Only these lines of the data below are wanted: the one with "(** [output_add] asks", the one with "Lemma to_send_min src", and any lines between them, each repeated exactly.

#### [EXTRACTED DATA]
::::::::::

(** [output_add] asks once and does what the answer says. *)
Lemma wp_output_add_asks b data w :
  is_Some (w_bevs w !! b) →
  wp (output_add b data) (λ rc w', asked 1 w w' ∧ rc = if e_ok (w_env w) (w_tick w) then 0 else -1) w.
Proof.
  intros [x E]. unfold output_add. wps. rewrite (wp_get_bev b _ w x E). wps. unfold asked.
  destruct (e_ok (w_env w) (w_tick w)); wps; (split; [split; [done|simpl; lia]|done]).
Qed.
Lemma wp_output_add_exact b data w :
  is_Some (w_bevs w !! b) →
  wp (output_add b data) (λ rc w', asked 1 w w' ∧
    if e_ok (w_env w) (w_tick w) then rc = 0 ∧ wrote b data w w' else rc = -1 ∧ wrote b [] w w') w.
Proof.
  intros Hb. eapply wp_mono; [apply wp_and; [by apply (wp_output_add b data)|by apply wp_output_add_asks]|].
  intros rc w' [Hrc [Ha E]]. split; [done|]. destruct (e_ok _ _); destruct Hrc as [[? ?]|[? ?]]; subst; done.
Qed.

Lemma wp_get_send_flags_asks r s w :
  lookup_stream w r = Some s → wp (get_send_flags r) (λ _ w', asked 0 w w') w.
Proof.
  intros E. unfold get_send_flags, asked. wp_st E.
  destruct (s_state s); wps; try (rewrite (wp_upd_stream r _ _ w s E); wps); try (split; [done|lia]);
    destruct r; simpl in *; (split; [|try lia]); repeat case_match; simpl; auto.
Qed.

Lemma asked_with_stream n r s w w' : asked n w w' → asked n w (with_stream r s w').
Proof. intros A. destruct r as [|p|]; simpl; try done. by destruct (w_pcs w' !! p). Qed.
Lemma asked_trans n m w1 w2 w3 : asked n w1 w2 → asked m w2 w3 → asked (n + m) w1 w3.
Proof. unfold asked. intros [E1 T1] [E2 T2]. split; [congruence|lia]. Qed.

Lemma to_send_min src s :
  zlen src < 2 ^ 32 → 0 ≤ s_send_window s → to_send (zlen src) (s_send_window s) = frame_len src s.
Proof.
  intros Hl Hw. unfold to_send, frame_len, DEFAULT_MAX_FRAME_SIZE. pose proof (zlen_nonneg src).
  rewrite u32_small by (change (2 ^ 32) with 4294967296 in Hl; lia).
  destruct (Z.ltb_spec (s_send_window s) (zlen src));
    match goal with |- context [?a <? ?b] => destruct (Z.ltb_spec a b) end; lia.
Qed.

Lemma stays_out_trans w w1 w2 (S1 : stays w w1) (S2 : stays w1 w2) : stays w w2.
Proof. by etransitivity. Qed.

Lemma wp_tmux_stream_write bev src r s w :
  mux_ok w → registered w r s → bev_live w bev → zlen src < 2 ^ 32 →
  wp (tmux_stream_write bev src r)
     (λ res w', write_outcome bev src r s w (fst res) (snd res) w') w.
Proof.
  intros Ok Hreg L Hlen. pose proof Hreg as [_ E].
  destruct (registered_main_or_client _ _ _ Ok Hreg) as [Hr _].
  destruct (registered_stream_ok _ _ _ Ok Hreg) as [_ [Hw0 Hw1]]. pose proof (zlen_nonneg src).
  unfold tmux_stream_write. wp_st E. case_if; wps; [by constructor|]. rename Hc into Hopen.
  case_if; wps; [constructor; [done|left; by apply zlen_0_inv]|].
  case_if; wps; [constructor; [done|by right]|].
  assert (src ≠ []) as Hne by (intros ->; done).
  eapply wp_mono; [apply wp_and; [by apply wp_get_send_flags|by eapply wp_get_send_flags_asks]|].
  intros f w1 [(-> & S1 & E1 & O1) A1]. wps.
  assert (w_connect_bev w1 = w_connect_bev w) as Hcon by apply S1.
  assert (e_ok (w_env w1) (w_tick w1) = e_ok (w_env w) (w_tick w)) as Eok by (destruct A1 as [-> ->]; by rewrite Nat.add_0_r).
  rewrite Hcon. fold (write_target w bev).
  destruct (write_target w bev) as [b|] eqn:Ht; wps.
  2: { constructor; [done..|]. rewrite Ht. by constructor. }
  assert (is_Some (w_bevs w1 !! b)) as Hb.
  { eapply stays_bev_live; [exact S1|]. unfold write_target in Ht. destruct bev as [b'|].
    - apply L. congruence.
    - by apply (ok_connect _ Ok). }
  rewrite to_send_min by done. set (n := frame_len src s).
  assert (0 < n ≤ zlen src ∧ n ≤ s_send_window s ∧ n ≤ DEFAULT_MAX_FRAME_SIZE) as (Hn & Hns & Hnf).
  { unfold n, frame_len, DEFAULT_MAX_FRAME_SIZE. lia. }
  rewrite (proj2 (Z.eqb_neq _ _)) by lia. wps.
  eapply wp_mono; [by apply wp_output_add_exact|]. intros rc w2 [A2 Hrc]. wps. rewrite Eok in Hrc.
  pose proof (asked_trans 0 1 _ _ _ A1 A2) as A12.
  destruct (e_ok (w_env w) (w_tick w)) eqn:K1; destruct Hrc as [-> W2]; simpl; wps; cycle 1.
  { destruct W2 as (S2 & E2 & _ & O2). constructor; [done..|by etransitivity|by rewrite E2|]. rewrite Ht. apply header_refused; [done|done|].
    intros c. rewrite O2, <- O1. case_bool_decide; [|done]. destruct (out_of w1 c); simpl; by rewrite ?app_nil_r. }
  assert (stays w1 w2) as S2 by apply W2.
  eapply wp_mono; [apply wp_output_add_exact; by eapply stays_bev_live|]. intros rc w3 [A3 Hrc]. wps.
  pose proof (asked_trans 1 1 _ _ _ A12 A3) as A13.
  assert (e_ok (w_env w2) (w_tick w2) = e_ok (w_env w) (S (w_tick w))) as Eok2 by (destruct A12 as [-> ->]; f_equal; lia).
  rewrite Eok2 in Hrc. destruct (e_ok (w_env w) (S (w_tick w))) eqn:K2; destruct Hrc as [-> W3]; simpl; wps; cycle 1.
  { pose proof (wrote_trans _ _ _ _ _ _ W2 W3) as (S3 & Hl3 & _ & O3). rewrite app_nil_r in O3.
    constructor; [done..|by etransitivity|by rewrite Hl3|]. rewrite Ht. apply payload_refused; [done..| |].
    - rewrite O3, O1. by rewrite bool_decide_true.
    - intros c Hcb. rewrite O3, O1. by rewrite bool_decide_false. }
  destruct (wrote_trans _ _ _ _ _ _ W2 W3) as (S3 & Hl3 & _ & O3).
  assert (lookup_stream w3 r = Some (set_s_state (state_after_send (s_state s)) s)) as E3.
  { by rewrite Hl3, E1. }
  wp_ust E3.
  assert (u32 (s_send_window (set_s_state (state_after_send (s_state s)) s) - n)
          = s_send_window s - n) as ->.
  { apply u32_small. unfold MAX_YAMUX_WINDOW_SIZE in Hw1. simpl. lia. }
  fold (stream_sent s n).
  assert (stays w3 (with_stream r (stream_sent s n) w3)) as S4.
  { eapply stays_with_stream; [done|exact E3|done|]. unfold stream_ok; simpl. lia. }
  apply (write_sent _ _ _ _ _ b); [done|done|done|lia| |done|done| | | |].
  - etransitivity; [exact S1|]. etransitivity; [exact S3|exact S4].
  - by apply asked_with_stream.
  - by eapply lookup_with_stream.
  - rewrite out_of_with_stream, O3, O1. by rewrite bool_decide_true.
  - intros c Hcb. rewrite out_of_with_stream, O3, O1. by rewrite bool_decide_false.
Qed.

::::::::::

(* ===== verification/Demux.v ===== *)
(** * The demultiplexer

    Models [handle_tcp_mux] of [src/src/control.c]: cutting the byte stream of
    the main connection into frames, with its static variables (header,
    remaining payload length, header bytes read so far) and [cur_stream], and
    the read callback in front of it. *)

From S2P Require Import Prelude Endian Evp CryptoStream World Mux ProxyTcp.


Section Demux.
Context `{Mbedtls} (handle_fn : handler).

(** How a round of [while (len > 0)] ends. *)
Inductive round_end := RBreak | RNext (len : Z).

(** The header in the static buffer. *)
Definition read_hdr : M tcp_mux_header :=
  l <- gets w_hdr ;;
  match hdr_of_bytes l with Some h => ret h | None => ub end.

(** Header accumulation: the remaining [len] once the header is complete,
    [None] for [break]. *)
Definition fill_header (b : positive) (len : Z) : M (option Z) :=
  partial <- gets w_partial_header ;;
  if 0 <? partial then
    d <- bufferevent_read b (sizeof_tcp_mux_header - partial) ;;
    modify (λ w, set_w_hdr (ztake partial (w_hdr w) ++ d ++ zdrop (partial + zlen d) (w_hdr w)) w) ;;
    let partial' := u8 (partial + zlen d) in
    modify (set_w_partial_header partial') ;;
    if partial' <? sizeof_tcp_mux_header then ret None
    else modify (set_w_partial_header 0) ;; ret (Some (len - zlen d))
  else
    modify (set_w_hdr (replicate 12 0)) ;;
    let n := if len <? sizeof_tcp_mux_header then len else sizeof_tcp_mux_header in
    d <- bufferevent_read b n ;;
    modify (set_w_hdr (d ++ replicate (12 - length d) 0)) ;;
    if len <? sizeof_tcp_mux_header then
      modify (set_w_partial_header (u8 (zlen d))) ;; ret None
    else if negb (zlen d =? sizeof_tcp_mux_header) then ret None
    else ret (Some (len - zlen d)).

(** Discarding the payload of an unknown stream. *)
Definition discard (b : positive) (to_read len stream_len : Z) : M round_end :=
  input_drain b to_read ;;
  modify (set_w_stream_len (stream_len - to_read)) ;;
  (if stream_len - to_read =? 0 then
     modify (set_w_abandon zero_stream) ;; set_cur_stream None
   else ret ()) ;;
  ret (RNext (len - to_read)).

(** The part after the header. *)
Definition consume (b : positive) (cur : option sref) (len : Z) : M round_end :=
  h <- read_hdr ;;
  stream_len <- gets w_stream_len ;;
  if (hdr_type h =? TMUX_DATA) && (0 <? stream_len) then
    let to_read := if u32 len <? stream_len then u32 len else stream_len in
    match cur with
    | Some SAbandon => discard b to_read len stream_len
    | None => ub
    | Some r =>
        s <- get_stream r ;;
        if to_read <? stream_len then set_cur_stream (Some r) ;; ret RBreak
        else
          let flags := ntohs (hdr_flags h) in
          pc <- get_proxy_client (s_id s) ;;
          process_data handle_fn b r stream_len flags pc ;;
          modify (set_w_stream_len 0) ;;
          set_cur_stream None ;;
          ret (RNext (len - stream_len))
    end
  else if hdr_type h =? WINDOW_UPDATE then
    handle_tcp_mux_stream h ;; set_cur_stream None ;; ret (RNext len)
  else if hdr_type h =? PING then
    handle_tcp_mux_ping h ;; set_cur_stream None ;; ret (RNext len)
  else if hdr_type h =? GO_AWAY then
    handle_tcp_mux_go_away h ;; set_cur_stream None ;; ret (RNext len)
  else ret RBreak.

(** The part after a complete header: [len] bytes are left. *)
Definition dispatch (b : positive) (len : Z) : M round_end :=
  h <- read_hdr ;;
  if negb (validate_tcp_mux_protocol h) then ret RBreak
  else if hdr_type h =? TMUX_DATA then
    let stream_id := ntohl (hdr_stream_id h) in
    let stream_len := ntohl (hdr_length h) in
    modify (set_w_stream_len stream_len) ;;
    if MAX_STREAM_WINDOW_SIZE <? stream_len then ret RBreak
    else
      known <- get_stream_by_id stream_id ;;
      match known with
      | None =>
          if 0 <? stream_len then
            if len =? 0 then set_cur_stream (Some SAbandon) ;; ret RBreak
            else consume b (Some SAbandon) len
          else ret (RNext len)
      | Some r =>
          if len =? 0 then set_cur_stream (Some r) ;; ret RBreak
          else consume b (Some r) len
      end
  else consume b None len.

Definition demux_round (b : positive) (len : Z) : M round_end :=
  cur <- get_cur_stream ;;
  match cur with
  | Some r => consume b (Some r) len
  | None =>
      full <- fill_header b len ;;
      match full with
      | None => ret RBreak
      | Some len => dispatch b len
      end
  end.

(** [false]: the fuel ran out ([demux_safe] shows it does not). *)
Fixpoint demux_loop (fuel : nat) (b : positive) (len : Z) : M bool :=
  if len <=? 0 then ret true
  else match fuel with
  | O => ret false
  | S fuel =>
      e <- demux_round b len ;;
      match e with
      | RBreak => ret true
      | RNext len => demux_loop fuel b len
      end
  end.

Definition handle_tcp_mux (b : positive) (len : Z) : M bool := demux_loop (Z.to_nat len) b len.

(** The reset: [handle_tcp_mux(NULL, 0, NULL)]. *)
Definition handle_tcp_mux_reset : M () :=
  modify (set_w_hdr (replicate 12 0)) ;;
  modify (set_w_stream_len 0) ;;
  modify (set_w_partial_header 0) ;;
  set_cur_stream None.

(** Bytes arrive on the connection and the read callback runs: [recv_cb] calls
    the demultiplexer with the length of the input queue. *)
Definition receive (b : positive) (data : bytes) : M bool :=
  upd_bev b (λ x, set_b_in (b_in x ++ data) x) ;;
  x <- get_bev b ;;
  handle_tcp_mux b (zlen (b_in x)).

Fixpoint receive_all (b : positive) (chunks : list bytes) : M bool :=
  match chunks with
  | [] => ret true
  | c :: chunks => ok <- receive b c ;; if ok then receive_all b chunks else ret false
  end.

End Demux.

::::::::::

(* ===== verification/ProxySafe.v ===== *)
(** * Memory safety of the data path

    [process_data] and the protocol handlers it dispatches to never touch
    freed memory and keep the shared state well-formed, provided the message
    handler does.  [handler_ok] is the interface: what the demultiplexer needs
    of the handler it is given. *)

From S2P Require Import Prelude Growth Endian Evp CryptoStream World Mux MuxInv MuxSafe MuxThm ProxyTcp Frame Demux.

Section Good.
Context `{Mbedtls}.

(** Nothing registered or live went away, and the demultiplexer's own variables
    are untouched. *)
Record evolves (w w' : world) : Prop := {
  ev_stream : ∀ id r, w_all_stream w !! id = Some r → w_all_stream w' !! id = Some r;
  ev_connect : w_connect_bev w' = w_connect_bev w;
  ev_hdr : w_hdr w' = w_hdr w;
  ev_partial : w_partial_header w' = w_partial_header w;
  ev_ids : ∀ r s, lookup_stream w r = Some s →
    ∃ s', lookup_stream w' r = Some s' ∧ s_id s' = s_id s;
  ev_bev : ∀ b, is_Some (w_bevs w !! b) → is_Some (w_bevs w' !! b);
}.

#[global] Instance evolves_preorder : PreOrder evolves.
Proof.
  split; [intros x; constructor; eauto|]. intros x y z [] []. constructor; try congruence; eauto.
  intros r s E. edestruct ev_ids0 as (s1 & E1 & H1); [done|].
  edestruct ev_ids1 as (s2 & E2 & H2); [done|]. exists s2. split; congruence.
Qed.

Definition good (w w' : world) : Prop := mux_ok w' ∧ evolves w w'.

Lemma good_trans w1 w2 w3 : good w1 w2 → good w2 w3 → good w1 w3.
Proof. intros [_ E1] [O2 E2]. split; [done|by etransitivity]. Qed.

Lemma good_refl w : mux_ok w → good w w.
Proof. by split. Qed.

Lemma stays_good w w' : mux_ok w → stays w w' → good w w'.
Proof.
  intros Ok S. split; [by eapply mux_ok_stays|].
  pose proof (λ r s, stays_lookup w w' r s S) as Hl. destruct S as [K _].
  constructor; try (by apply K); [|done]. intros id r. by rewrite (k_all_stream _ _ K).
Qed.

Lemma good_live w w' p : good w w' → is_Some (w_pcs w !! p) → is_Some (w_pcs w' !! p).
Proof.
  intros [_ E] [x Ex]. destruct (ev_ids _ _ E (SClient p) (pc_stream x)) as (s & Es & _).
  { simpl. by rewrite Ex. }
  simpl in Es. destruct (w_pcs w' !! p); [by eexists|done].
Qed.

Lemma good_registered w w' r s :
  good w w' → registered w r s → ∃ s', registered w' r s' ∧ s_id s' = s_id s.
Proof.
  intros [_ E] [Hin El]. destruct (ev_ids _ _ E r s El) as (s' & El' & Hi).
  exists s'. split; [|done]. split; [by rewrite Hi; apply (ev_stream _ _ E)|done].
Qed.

::::::::::

#### [FINAL ANSWER]
(** [output_add] asks once and does what the answer says. *)
Lemma wp_output_add_asks b data w :
  is_Some (w_bevs w !! b) →
  wp (output_add b data) (λ rc w', asked 1 w w' ∧ rc = if e_ok (w_env w) (w_tick w) then 0 else -1) w.
Proof.
  intros [x E]. unfold output_add. wps. rewrite (wp_get_bev b _ w x E). wps. unfold asked.
  destruct (e_ok (w_env w) (w_tick w)); wps; (split; [split; [done|simpl; lia]|done]).
Qed.
Lemma wp_output_add_exact b data w :
  is_Some (w_bevs w !! b) →
  wp (output_add b data) (λ rc w', asked 1 w w' ∧
    if e_ok (w_env w) (w_tick w) then rc = 0 ∧ wrote b data w w' else rc = -1 ∧ wrote b [] w w') w.
Proof.
  intros Hb. eapply wp_mono; [apply wp_and; [by apply (wp_output_add b data)|by apply wp_output_add_asks]|].
  intros rc w' [Hrc [Ha E]]. split; [done|]. destruct (e_ok _ _); destruct Hrc as [[? ?]|[? ?]]; subst; done.
Qed.

Lemma wp_get_send_flags_asks r s w :
  lookup_stream w r = Some s → wp (get_send_flags r) (λ _ w', asked 0 w w') w.
Proof.
  intros E. unfold get_send_flags, asked. wp_st E.
  destruct (s_state s); wps; try (rewrite (wp_upd_stream r _ _ w s E); wps); try (split; [done|lia]);
    destruct r; simpl in *; (split; [|try lia]); repeat case_match; simpl; auto.
Qed.

Lemma asked_with_stream n r s w w' : asked n w w' → asked n w (with_stream r s w').
Proof. intros A. destruct r as [|p|]; simpl; try done. by destruct (w_pcs w' !! p). Qed.
Lemma asked_trans n m w1 w2 w3 : asked n w1 w2 → asked m w2 w3 → asked (n + m) w1 w3.
Proof. unfold asked. intros [E1 T1] [E2 T2]. split; [congruence|lia]. Qed.

Lemma to_send_min src s :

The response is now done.